Whenever I speak out about Weight Watchers, I get people who are currently fat who tell me “Weight Watchers works, it worked for me six times.” After my initial reaction of slow blinking and opening and closing my mouth like a goldfish, I’ve learned to just simply say, “You and I have a different definition of worked.”
But of course it’s not just Weight Watchers, it’s the entire weight loss industry.
This is an industry that has lost so many deceptive trade lawsuits to the Federal Trade Commission that they are legally required to say that their product doesn’t work every time they advertise it. The work of Size Acceptance and Health at Every Size Activists is coming to fruition, and the word is getting out that weight loss almost never works. People are getting sick of being told that the best case scenario is that we will spend our entire lives on diets and die at the same weight we started at (since the truth for so many is that they’ll end up much heavier than they started, with the added burden of dealing with their celebrations of short term losses, and the subsequent disappointment of the almost inevitable weight regain).

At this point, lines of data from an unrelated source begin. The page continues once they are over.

Lemma failure_prepend (w : world) (e : exn) (d1 d2 : list event) :
  quiet w d1 -> failure w e d2 -> failure w e (d1 ++ d2).
Proof.
  intros Hq Hf. destruct Hf as [d Hd Hc | d Hd Hu | d cmd args e Hd Hr | d e Hd Hw].
  - apply ConfigExists; [apply quiet_app|]; assumption.
  - apply UnknownManager; [apply quiet_app|]; assumption.
  - rewrite app_assoc. apply InstallFailed; [apply quiet_app|]; assumption.
  - rewrite app_assoc. apply WriteFailed; [apply quiet_app|]; assumption.
Qed.

Lemma failure_unwritten (w : world) (e : exn) (d : list event) :
  failure w e d -> written d = [] /\ errors d = [] /\ forall p, ~ In (Asked p Cancel) d.
Proof.
  intros [d0 Hd _ | d0 Hd _ | d0 cmd args e0 Hd _ | d0 e0 Hd _].
  - repeat split; [eapply quiet_written | eapply quiet_errors | intros p; eapply quiet_not_cancelled]; eassumption.
  - repeat split; [eapply quiet_written | eapply quiet_errors | intros p; eapply quiet_not_cancelled]; eassumption.
  - rewrite written_app, errors_app, (quiet_written w d0 Hd), (quiet_errors w d0 Hd).
    repeat split. intros p Hin. apply in_app_or in Hin. destruct Hin as [Hin | [Hin | []]].
    + exact (quiet_not_cancelled w d0 p Hd Hin).
    + discriminate Hin.
  - rewrite written_app, errors_app, (quiet_written w d0 Hd), (quiet_errors w d0 Hd).
    repeat split. intros p Hin. apply in_app_or in Hin.
    destruct Hin as [Hin | [Hin | [Hin | []]]].
    + exact (quiet_not_cancelled w d0 p Hd Hin).
    + discriminate Hin.
    + discriminate Hin.
Qed.

Section Rules.

Context (w : world).

Lemma sound_ret {A : Type} (a : A) (P : A -> list event -> Prop) :
  P a [] -> sound w (ret a) P.
Proof. intros H s. exists []. split; [symmetry; apply app_nil_r | exact H]. Qed.

Lemma sound_weaken {A : Type} (m : M A) (P P' : A -> list event -> Prop) :
  sound w m P -> (forall a d, P a d -> P' a d) -> sound w m P'.
Proof.
  intros Hm Himp s. destruct (Hm s) as (d & Ht & Ho). exists d. split; [exact Ht|].
  destruct (fst (m s)) as [a | e | h]; simpl in *; auto.
Qed.

Lemma sound_bind {A B : Type} (m : M A) (k : A -> M B)
  (P1 : A -> list event -> Prop) (P : B -> list event -> Prop) :
  sound w m P1 ->
  (forall a d1, P1 a d1 ->
     quiet w d1 /\ sound w (k a) (fun b d2 => P b (d1 ++ d2))) ->
  sound w (bind m k) P.
Proof.
  intros Hm Hk s. unfold bind. destruct (Hm s) as (d1 & Ht1 & Ho1).
  destruct (m s) as [[a | e | h] s1]; simpl in *.
  - destruct (Hk a d1 Ho1) as [Hq Hka]. destruct (Hka s1) as (d2 & Ht2 & Ho2).
    exists (d1 ++ d2). split; [rewrite Ht2, Ht1; symmetry; apply app_assoc|].
    destruct (fst (k a s1)) as [b | e | [code | |]]; simpl in *.
    + exact Ho2.
    + apply failure_prepend; assumption.
    + destruct Ho2 as (Hc & d0 & p & Hq0 & ->). split; [exact Hc|].
      exists (d1 ++ d0), p. split; [apply quiet_app; assumption | apply app_assoc].
    + apply quiet_app; assumption.
    + apply quiet_app; assumption.
  - exists d1. auto.
  - exists d1. auto.
Qed.

(** The common case: a quiet step followed by a computation whose
    promise survives a quiet prefix. *)
Lemma sound_seq {A B : Type} (m : M A) (k : A -> M B)
  (Q : A -> Prop) (P : B -> list event -> Prop) :
  sound w m (fun a d => quiet w d /\ Q a) ->
  (forall b d1 d2, quiet w d1 -> P b d2 -> P b (d1 ++ d2)) ->
  (forall a, Q a -> sound w (k a) P) ->
  sound w (bind m k) P.
Proof.
  intros Hm Hpre Hk. apply sound_bind with (P1 := fun a d => quiet w d /\ Q a).
  - exact Hm.
  - intros a d1 [Hq HQ]. split; [exact Hq|].
    apply sound_weaken with (P := P); [apply Hk, HQ|].
    intros b d2. apply Hpre, Hq.
Qed.

Lemma sound_emit (e : event) : calm w e -> sound w (emit e) (fun _ d => quiet w d /\ True).
Proof.
  intros He s. exists [e]. split; [reflexivity|]. simpl. split; [apply quiet_one, He | exact I].
Qed.

Lemma sound_throw {A : Type} (e : exn) (P : A -> list event -> Prop) :
  failure w e [] -> sound w (throw e) P.
Proof. intros H s. exists []. split; [symmetry; apply app_nil_r | exact H]. Qed.

Lemma sound_bind_ret {A B : Type} (a : A) (k : A -> M B)
  (P : B -> list event -> Prop) :
  sound w (k a) P -> sound w (bind (ret a) k) P.
Proof. intros H s. exact (H s). Qed.

Lemma sound_bind_throw {A B : Type} (e : exn) (k : A -> M B)
  (P : B -> list event -> Prop) :
  failure w e [] -> sound w (bind (throw e) k) P.
Proof. intros H s. exact (sound_throw e P H s). Qed.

More and more people are realizing that neither our body size nor our health are completely within our control, that we can love the bodies we have, and choose how/if we focus on our wellbeing. More and more people are realizing that diets don’t work and that we can create and pursue health and wellness goals that don’t include trying to manipulate our body size — or consider that to be a goal worth celebrating, or even talking about.
More and more people are realizing that there is no such thing as before and after, there is just during.
So the diet industry is pivoting, co-opting the language of the people who have been fighting against their greed and lies for year. Now the same companies that have invested billions of dollars into convincing us that we should hate our bodies, unless and until we are thin, suddenly want us to believe that they are all about us loving our bodies (as long as we’re still paying them to make our bodies smaller). They hope we don’t notice that they’ve been the ones holding our arms and making us hit ourselves.
I think we notice; and now instead of telling mom and having her threaten to turn the car around, I think we’re going to turn this around on our own by saying no to hating ourselves and talking badly about our bodies, by opting out of diet and weight loss culture, and by creating a world where we actually can appreciate our bodies.